What the task requires
Lines with the string "Inductive" in the data below: report how many there are, and write nothing but the number.
[Extracted records Boundary: Start]
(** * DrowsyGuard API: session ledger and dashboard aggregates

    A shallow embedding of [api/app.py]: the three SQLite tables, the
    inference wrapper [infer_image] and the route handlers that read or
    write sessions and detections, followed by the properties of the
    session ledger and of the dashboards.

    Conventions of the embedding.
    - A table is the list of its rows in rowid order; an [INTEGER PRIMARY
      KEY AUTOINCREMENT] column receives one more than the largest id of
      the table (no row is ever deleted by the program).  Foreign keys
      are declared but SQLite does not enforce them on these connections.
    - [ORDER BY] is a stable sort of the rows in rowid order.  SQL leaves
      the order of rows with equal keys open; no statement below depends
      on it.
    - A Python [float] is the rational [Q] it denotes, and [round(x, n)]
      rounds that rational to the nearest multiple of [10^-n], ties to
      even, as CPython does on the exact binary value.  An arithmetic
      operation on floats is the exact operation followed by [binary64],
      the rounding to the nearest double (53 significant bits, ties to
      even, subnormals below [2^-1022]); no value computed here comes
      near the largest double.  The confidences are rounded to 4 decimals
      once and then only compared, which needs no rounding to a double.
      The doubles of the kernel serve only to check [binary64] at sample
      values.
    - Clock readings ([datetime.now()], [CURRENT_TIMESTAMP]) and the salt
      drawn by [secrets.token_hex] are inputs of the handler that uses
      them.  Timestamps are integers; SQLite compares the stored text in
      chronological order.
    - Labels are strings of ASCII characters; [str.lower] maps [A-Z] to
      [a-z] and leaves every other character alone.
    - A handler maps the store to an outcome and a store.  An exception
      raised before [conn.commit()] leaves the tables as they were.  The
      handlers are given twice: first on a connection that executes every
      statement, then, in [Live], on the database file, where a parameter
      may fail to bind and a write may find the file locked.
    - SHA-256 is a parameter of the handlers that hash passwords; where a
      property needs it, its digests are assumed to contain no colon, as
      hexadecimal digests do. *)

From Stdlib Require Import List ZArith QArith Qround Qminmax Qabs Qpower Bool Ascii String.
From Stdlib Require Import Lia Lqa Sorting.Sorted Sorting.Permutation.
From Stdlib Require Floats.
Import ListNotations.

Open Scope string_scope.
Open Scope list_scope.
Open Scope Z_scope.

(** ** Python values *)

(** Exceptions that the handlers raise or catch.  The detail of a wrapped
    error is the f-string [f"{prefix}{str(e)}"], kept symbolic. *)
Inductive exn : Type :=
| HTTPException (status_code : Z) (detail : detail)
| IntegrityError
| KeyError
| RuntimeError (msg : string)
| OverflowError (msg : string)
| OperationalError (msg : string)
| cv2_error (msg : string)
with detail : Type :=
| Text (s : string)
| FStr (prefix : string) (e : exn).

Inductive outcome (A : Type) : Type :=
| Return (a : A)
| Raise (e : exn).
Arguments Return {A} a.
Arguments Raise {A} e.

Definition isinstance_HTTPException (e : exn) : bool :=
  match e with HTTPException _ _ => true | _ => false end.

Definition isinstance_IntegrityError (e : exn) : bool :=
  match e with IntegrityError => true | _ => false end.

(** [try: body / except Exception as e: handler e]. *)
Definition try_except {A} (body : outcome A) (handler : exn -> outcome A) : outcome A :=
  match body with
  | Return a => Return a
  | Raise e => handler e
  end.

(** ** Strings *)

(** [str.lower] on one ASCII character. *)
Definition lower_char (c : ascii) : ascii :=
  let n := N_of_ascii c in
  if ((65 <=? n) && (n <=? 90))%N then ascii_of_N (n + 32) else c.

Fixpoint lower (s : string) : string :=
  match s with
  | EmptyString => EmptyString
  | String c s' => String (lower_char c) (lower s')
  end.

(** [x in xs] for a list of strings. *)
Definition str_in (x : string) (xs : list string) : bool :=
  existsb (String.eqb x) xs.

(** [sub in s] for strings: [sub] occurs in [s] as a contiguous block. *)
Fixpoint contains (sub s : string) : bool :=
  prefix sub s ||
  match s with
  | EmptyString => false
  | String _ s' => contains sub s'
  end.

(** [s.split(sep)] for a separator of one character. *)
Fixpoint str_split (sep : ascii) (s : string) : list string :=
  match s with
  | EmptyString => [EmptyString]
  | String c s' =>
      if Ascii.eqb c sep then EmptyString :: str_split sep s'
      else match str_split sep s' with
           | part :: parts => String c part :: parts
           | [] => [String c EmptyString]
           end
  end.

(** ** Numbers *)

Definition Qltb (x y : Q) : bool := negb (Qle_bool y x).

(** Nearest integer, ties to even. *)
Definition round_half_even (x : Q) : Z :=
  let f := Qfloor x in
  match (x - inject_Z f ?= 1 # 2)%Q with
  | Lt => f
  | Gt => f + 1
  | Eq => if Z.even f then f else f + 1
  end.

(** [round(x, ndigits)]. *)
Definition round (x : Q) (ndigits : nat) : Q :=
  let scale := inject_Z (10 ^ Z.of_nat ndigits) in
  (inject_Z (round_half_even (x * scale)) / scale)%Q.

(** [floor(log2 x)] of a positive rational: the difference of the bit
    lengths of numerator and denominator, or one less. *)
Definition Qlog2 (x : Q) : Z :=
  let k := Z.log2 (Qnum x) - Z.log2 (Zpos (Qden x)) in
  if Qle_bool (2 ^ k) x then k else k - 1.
[Extracted records Boundary: End]
Result for this exercise
2